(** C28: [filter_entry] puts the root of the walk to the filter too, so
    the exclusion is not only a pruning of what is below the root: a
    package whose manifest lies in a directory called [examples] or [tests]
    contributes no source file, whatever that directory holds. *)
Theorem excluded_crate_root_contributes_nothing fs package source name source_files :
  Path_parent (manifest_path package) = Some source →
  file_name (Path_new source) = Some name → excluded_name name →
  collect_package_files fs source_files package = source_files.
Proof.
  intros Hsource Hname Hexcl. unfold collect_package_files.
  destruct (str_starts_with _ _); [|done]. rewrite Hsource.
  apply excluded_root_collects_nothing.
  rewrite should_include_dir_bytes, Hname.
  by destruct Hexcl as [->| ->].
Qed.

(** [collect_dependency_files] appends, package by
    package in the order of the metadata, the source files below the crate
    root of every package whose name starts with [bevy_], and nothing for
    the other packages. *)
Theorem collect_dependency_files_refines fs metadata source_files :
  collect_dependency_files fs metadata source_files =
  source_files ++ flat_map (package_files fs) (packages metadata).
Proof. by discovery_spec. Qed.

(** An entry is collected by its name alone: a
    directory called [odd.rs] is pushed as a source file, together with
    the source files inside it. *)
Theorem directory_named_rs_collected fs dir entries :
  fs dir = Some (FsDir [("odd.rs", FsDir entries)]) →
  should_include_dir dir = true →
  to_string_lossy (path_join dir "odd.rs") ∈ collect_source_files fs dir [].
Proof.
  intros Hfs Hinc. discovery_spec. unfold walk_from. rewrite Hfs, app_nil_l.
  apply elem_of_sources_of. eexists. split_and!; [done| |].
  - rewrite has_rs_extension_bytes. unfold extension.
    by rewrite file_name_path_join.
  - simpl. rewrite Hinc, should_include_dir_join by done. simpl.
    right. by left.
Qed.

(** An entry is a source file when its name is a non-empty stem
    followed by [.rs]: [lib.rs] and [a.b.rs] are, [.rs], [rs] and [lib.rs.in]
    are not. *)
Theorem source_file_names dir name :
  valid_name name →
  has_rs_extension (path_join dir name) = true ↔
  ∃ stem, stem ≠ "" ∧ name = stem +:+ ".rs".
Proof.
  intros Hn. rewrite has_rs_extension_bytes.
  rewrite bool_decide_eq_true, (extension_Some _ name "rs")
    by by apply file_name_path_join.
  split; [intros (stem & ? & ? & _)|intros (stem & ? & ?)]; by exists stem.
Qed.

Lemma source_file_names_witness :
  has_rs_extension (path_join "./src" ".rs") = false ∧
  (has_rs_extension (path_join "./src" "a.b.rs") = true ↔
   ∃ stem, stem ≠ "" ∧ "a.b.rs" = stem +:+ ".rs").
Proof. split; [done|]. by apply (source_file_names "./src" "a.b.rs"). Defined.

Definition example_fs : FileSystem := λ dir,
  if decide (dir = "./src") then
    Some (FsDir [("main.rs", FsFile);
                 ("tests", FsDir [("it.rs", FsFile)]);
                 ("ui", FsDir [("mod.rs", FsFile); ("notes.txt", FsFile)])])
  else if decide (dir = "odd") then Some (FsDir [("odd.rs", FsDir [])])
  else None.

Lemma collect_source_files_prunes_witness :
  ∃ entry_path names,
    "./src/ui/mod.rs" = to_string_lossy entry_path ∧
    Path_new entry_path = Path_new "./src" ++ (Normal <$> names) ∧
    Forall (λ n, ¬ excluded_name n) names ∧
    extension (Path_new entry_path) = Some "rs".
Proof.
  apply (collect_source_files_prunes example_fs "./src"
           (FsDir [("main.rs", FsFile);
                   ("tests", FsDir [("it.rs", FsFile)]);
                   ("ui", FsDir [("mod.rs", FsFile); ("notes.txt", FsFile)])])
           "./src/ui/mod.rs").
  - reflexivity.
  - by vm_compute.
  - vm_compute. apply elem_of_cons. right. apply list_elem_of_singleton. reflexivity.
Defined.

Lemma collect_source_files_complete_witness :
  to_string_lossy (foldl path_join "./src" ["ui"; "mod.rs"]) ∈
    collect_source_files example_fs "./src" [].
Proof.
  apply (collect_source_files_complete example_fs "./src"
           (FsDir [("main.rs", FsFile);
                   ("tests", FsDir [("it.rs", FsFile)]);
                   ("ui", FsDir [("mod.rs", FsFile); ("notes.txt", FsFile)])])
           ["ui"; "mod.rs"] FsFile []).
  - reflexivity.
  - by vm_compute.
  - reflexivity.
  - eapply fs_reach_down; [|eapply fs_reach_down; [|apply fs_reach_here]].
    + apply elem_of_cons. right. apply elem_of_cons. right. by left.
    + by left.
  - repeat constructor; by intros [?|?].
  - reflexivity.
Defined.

++++++++

(Work instruction):
Since only part of the listing is wanted, copy exactly the lines from the one holding "should_include_dir dir = true →" to the one holding "Forall (λ n, ¬ excluded_name n) names ∧", both included.

(Finished task):
  should_include_dir dir = true →
  to_string_lossy (path_join dir "odd.rs") ∈ collect_source_files fs dir [].
Proof.
  intros Hfs Hinc. discovery_spec. unfold walk_from. rewrite Hfs, app_nil_l.
  apply elem_of_sources_of. eexists. split_and!; [done| |].
  - rewrite has_rs_extension_bytes. unfold extension.
    by rewrite file_name_path_join.
  - simpl. rewrite Hinc, should_include_dir_join by done. simpl.
    right. by left.
Qed.

(** An entry is a source file when its name is a non-empty stem
    followed by [.rs]: [lib.rs] and [a.b.rs] are, [.rs], [rs] and [lib.rs.in]
    are not. *)
Theorem source_file_names dir name :
  valid_name name →
  has_rs_extension (path_join dir name) = true ↔
  ∃ stem, stem ≠ "" ∧ name = stem +:+ ".rs".
Proof.
  intros Hn. rewrite has_rs_extension_bytes.
  rewrite bool_decide_eq_true, (extension_Some _ name "rs")
    by by apply file_name_path_join.
  split; [intros (stem & ? & ? & _)|intros (stem & ? & ?)]; by exists stem.
Qed.

Lemma source_file_names_witness :
  has_rs_extension (path_join "./src" ".rs") = false ∧
  (has_rs_extension (path_join "./src" "a.b.rs") = true ↔
   ∃ stem, stem ≠ "" ∧ "a.b.rs" = stem +:+ ".rs").
Proof. split; [done|]. by apply (source_file_names "./src" "a.b.rs"). Defined.

Definition example_fs : FileSystem := λ dir,
  if decide (dir = "./src") then
    Some (FsDir [("main.rs", FsFile);
                 ("tests", FsDir [("it.rs", FsFile)]);
                 ("ui", FsDir [("mod.rs", FsFile); ("notes.txt", FsFile)])])
  else if decide (dir = "odd") then Some (FsDir [("odd.rs", FsDir [])])
  else None.

Lemma collect_source_files_prunes_witness :
  ∃ entry_path names,
    "./src/ui/mod.rs" = to_string_lossy entry_path ∧
    Path_new entry_path = Path_new "./src" ++ (Normal <$> names) ∧
    Forall (λ n, ¬ excluded_name n) names ∧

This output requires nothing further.